Dataset entries:
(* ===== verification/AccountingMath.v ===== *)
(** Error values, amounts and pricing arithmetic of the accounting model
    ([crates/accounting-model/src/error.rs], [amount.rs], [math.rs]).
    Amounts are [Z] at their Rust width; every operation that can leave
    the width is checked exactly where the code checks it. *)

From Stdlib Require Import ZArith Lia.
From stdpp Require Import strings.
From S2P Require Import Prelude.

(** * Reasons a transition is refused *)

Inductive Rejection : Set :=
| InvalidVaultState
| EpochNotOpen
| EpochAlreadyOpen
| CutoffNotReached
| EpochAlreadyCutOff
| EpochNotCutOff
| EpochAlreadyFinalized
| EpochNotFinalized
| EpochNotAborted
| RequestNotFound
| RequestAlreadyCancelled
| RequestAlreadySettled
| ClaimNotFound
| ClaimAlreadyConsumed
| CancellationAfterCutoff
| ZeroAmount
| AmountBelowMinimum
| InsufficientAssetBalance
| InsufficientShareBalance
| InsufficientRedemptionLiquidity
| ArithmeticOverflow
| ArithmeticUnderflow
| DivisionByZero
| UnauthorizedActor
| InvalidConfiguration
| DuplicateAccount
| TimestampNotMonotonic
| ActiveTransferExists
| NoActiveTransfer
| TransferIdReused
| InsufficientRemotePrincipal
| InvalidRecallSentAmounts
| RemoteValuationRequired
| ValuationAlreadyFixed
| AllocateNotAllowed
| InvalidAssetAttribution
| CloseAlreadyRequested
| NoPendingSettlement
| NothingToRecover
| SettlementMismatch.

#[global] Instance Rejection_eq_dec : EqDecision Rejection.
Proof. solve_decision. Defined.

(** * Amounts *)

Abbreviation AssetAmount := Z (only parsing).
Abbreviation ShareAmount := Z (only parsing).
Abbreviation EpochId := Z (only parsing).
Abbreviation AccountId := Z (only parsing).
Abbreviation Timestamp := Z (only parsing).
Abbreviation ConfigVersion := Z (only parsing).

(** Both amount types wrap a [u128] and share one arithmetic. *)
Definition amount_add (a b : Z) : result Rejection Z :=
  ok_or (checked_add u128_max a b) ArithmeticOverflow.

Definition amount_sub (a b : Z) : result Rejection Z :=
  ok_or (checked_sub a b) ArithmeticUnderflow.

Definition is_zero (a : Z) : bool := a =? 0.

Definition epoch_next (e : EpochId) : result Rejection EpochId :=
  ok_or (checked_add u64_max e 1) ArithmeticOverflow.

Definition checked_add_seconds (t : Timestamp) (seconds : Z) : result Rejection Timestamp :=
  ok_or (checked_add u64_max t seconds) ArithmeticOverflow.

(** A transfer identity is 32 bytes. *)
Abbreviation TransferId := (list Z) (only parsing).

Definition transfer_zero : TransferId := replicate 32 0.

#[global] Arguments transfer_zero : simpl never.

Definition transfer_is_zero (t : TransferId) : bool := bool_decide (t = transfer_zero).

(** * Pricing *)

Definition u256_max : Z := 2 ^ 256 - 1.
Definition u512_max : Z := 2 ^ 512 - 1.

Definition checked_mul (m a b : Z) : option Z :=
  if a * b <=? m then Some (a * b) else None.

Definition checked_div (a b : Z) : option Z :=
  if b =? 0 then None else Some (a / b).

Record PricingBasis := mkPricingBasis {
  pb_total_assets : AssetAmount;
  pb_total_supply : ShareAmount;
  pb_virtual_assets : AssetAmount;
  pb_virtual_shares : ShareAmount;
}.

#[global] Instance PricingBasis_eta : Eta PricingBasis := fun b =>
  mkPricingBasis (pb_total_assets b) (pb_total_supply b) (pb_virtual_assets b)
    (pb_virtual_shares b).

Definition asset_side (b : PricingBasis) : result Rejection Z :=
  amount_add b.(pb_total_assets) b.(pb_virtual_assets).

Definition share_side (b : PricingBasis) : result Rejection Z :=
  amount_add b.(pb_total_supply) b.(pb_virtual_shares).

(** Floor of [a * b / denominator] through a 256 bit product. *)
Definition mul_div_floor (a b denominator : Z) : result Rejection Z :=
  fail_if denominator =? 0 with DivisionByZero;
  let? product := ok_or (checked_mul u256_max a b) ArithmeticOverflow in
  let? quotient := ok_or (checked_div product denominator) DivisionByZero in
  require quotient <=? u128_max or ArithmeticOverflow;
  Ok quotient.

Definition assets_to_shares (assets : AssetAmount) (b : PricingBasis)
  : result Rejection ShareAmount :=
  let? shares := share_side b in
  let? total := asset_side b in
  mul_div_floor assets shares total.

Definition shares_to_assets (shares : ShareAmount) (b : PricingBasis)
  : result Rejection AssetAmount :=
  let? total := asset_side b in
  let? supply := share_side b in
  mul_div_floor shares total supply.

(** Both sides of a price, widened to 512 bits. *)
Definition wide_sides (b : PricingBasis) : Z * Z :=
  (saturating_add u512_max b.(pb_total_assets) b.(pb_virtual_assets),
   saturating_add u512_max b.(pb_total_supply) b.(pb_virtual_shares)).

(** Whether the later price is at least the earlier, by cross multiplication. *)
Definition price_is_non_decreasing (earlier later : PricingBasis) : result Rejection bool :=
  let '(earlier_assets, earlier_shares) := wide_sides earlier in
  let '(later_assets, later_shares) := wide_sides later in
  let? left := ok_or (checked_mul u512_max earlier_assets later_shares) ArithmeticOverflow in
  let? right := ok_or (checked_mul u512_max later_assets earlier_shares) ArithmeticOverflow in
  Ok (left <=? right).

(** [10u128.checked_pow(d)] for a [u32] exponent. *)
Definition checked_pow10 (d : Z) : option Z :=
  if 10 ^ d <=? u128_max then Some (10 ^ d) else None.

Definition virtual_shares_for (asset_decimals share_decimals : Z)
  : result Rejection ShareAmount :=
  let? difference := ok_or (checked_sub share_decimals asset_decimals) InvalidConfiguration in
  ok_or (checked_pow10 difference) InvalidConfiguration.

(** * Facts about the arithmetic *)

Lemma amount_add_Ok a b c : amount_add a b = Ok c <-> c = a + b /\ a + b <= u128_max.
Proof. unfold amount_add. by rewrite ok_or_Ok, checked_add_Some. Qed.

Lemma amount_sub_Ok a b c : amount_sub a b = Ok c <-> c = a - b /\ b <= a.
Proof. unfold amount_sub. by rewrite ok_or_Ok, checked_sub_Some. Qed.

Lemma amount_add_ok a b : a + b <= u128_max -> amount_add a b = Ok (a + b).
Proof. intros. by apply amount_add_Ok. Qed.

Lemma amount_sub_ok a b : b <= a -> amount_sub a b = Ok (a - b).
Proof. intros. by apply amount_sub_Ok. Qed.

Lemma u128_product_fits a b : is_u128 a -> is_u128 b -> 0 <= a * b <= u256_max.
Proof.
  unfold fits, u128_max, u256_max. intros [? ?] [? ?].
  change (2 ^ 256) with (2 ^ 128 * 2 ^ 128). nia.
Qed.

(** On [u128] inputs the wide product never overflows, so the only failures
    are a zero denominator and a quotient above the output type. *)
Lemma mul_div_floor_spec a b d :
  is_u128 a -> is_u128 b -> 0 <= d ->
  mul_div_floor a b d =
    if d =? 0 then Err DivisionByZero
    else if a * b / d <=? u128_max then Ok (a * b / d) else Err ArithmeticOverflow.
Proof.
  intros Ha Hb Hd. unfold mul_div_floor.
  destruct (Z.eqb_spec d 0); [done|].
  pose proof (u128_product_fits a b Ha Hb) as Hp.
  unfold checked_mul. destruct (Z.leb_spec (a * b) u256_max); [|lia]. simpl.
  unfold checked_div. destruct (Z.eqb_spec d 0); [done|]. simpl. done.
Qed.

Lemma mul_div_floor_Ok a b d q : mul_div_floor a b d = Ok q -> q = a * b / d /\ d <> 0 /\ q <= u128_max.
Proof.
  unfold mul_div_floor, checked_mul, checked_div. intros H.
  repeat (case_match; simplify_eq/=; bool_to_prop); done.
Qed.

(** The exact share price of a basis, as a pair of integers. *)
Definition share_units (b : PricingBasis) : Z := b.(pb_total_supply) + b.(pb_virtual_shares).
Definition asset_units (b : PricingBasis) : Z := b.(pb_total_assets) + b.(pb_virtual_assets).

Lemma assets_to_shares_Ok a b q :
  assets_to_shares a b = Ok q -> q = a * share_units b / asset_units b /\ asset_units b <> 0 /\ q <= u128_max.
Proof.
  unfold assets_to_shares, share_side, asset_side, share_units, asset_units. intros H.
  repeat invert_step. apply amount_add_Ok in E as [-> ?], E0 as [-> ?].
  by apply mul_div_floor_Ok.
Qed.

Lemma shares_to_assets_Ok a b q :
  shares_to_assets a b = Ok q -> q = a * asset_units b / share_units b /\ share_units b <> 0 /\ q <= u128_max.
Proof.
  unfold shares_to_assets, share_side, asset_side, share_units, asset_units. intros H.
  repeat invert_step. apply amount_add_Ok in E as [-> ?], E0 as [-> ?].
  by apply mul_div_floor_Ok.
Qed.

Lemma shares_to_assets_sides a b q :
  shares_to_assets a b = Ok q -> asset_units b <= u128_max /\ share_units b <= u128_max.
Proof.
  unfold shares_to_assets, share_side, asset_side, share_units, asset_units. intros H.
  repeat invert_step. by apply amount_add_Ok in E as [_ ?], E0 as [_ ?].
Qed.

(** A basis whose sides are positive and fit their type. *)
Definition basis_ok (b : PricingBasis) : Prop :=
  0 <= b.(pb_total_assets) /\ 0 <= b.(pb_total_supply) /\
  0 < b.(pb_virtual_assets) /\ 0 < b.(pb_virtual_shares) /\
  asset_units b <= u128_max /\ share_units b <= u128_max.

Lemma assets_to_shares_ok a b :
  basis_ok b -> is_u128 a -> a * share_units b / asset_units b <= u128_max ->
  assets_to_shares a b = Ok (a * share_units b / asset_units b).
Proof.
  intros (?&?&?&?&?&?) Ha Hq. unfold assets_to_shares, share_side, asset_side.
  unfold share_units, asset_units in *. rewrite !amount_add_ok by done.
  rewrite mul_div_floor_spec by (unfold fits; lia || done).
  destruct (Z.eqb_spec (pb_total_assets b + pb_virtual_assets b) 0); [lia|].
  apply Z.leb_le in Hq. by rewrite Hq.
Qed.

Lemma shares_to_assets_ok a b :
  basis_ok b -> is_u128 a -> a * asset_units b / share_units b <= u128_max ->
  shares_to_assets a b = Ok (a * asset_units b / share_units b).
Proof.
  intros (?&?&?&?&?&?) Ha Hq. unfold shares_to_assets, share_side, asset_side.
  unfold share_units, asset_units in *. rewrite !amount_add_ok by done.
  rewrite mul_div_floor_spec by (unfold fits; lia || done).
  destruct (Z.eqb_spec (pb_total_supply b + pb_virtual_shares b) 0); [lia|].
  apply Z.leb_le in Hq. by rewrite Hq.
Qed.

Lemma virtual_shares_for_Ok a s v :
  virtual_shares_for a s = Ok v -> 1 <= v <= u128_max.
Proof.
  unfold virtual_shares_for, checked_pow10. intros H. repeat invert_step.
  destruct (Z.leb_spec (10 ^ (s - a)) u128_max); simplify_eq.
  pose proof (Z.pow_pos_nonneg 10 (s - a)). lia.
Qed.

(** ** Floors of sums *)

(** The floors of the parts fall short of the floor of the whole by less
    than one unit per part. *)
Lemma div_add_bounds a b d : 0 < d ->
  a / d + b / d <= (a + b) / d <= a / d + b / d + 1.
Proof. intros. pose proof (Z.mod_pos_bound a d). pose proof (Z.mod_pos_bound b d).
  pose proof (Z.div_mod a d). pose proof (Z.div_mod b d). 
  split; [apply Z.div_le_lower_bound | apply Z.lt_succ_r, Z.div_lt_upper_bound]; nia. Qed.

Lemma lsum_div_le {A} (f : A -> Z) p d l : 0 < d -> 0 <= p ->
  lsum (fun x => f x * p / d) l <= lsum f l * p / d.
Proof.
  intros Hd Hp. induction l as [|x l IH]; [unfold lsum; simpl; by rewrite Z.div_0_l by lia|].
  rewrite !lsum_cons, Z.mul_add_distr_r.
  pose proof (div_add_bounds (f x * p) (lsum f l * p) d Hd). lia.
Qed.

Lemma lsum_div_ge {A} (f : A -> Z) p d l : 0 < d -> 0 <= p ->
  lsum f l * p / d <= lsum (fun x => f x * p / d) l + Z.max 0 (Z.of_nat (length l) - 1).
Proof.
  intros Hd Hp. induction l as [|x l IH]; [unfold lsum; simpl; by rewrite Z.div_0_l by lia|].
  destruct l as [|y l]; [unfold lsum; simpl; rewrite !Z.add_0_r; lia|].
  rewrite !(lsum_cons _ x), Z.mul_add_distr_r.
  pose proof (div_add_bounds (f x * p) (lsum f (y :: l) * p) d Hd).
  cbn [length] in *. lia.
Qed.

_WHAT IS BEING ASKED_. Retype the lines above without alteration. The first is the one containing "a / d + b / d <= (a", and the last is the final line of the data.

_EXPECTED ANSWER_.
  a / d + b / d <= (a + b) / d <= a / d + b / d + 1.
Proof. intros. pose proof (Z.mod_pos_bound a d). pose proof (Z.mod_pos_bound b d).
  pose proof (Z.div_mod a d). pose proof (Z.div_mod b d). 
  split; [apply Z.div_le_lower_bound | apply Z.lt_succ_r, Z.div_lt_upper_bound]; nia. Qed.

Lemma lsum_div_le {A} (f : A -> Z) p d l : 0 < d -> 0 <= p ->
  lsum (fun x => f x * p / d) l <= lsum f l * p / d.
Proof.
  intros Hd Hp. induction l as [|x l IH]; [unfold lsum; simpl; by rewrite Z.div_0_l by lia|].
  rewrite !lsum_cons, Z.mul_add_distr_r.
  pose proof (div_add_bounds (f x * p) (lsum f l * p) d Hd). lia.
Qed.

Lemma lsum_div_ge {A} (f : A -> Z) p d l : 0 < d -> 0 <= p ->
  lsum f l * p / d <= lsum (fun x => f x * p / d) l + Z.max 0 (Z.of_nat (length l) - 1).
Proof.
  intros Hd Hp. induction l as [|x l IH]; [unfold lsum; simpl; by rewrite Z.div_0_l by lia|].
  destruct l as [|y l]; [unfold lsum; simpl; rewrite !Z.add_0_r; lia|].
  rewrite !(lsum_cons _ x), Z.mul_add_distr_r.
  pose proof (div_add_bounds (f x * p) (lsum f (y :: l) * p) d Hd).
  cbn [length] in *. lia.
Qed.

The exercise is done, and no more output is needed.